TPH’s base-case assumptions for revising down the outlook for 2014 gas prices are expectations for flat gas production, only rising about 0.6 Bcf/d, or 1%, versus fiscal year 2013. Industrial and power demand is forecast to grow 3% year/year in 2014, or 1.2 Bcf/d. And residential and commercial gas demand would be down slightly on a normal winter assumption versus 2013.

Of course, there are variances to the base case, Blossman and Pursell said. An upside to the base case could see gas production fall by 0.5 Bcf/d versus 3Q2013 levels, with industrial/power demand each growing 5% in 2014, or about 2.1 Bcf/d, “true upside sensitivity,” they said. On the other side of the coin, November 2014 storage could be 4.4 Tcf and gas production could continue to climb to 1 Bcf/d more than current supply, about 2.4% more in 2014 than this year. In addition, industrial/power demand each could be sluggish.

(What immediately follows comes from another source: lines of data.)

Lemma scan_bits_spec fuel l b i (k : nat) s c :
  zget bm i = Some b -> (k <= 8)%nat ->
  (match l with Skip => 2 * (8 - k) + 1 | Count => 2 * (8 - k) + 2 end <= fuel)%nat ->
  match l with
  | Skip =>
      nofit (8 * i + Z.of_nat k) /\
      (after_used (8 * i + Z.of_nat k) \/ (k < 8)%nat /\ P (8 * i + Z.of_nat k) = true)
  | Count => count_inv (8 * i + Z.of_nat k) s c
  end ->
  exists r, scan_bits fuel l b i (place (8 - k)) (Z.of_nat k) s c num = Val r /\ scan_post (i + 1) r.
Proof.
  intros Hb. pose proof (zget_Some_range _ _ _ Hb) as Hir. destruct Hbm as [Hlen _]. rewrite Hlen in Hir.
  revert l k s c. induction fuel as [|fuel IH]; intros l k s c Hk Hf Hinv; [destruct l; lia|].
  destruct (decide (k = 8%nat)) as [->|Hk8].
  { destruct l; simpl; rewrite Z.land_0_r; cbn.
    - eexists. split; [done|]. simpl. replace (8 * (i + 1)) with (8 * i + Z.of_nat 8) by lia.
      destruct Hinv as [? [|[? _]]]; [done|lia].
    - replace (8 * i + Z.of_nat 8) with (8 * (i + 1)) in Hinv by lia.
      destruct (Z.eqb_spec c num).
      { exists (Found s). split; [done|]. eapply (found_of _ s c i); try done; lia. }
      eexists. split; [done|]. split; [done|]. destruct Hinv. lia. }
  assert (Hbit : Z.testbit b (7 - Z.of_nat k) = P (8 * i + Z.of_nat k)) by (apply byte_bit; [done|lia]).
  assert (Hlt : (Z.of_nat k <? 8) = true) by (apply Z.ltb_lt; lia).
  assert (Hne : (Z.of_nat k =? 8) = false) by (apply Z.eqb_neq; lia).
  assert (Hsucc : Z.of_nat k + 1 = Z.of_nat (S k)) by lia.
  assert (Hpos : 8 * i + Z.of_nat (S k) = 8 * i + Z.of_nat k + 1) by lia.
  destruct l; cbn [scan_bits].
  - rewrite check_used, Hbit, Hlt, Hne, shift_mask, Hsucc by lia. cbn [andb].
    destruct Hinv as [Hnf Haft]. destruct (P (8 * i + Z.of_nat k)) eqn:HP; cbn [andb].
    + apply IH; [lia|lia|]. rewrite Hpos. split; [by apply nofit_used|]. left. right.
      by replace (8 * i + Z.of_nat k + 1 - 1) with (8 * i + Z.of_nat k) by lia.
    + destruct Haft as [Haft|[_ ?]]; [|congruence].
      apply IH; [lia|lia|]. rewrite Hpos. constructor; try lia.
      * intros y Hy. by replace y with (8 * i + Z.of_nat k) by lia.
      * by replace (i * 8 + Z.of_nat k) with (8 * i + Z.of_nat k) by lia.
      * by replace (8 * i + Z.of_nat k + 1 - 1) with (8 * i + Z.of_nat k) by lia.
  - rewrite check_free, Hbit, Hlt, Hne, shift_mask, Hsucc by lia.
    destruct (Z.ltb_spec c num) as [Hc|Hc].
    + destruct (P (8 * i + Z.of_nat k)) eqn:HP; cbn [andb negb].
      * destruct (Z.eqb_spec c num); [lia|]. apply IH; [lia|lia|].
        split; [by eapply count_nofit|]. right. split; [lia|done].
      * apply IH; [lia|lia|]. rewrite Hpos. pose proof (count_nofit _ _ _ Hinv Hc) as Hnf.
        destruct Hinv. constructor; try lia; try done.
        -- intros y Hy. destruct (decide (y = 8 * i + Z.of_nat k)) as [->|]; [done|]. apply ci_free0. lia.
        -- by replace (8 * i + Z.of_nat k + 1 - 1) with (8 * i + Z.of_nat k) by lia.
    + rewrite andb_false_r. destruct (Z.eqb_spec c num); [|destruct Hinv; lia].
      exists (Found s). split; [done|]. eapply (found_of _ s c i); try done; lia.
Qed.

(** The state handed from byte to byte. *)
Definition carry (i : Z) (cz : bool) (s c : Z) : Prop := scan_post i (Next cz s c).

Lemma scan_byte_spec b i cz s c :
  zget bm i = Some b -> carry i cz s c ->
  exists r, scan_byte b i cz s c num = Val r /\ scan_post (i + 1) r.
Proof.
  intros Hb Hc. unfold scan_byte. destruct cz.
  - destruct Hc as [Hc _]. replace (8 * i) with (8 * i + Z.of_nat 0) in Hc by lia.
    by apply (scan_bits_spec 18 Count b i 0 s c); [|lia|simpl; lia|].
  - destruct Hc as [Hnf Haft]. destruct (Z.eqb_spec b 0xff) as [E|E]; cbn [negb].
    + exists (Next false s c). split; [done|].
      assert (Hones : forall k, 0 <= k < 8 -> P (8 * i + k) = true).
      { intros k Hk. rewrite <- (byte_bit i b) by (done || lia). rewrite E. apply testbit_255. lia. }
      split.
      * intros x Hx Hle. destruct (decide (x + num <= 8 * i)); [by apply Hnf|].
        exists (x + num - 1). split; [lia|].
        replace (x + num - 1) with (8 * i + (x + num - 1 - 8 * i)) by lia. apply Hones. lia.
      * right. replace (8 * (i + 1) - 1) with (8 * i + 7) by lia. apply Hones. lia.
    + apply (scan_bits_spec 18 Skip b i 0 s c); [done|lia|simpl; lia|].
      replace (8 * i + Z.of_nat 0) with (8 * i) by lia. split; [done|by left].
Qed.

The “big picture,” however, is that gas supplies still are “creeping up,” said Pursell and his colleague. “Net imports are drifting lower with help from both reduced imports and increasing exports.”

U.S. natural gas supply and demand should be robust for the next decade or longer, but there are different ideas on what that may mean for prices and volatility, experts said earlier this month (see Daily GPI, Oct. 11). America’s Natural Gas Alliance’s Paul Smith, senior director for infrastructure, said the onslaught of robust onshore shale production virtually has made price volatility “a thing of the past.” Shale’s importance “is not just in contributing to long-term affordability for gas, it is equally important that it has meant the elimination of volatility for the most part.”

A Goldman Sachs economist said recently she even sees gas demand eventually growing at $6.00/MMBtu (see Daily GPI, Oct. 14).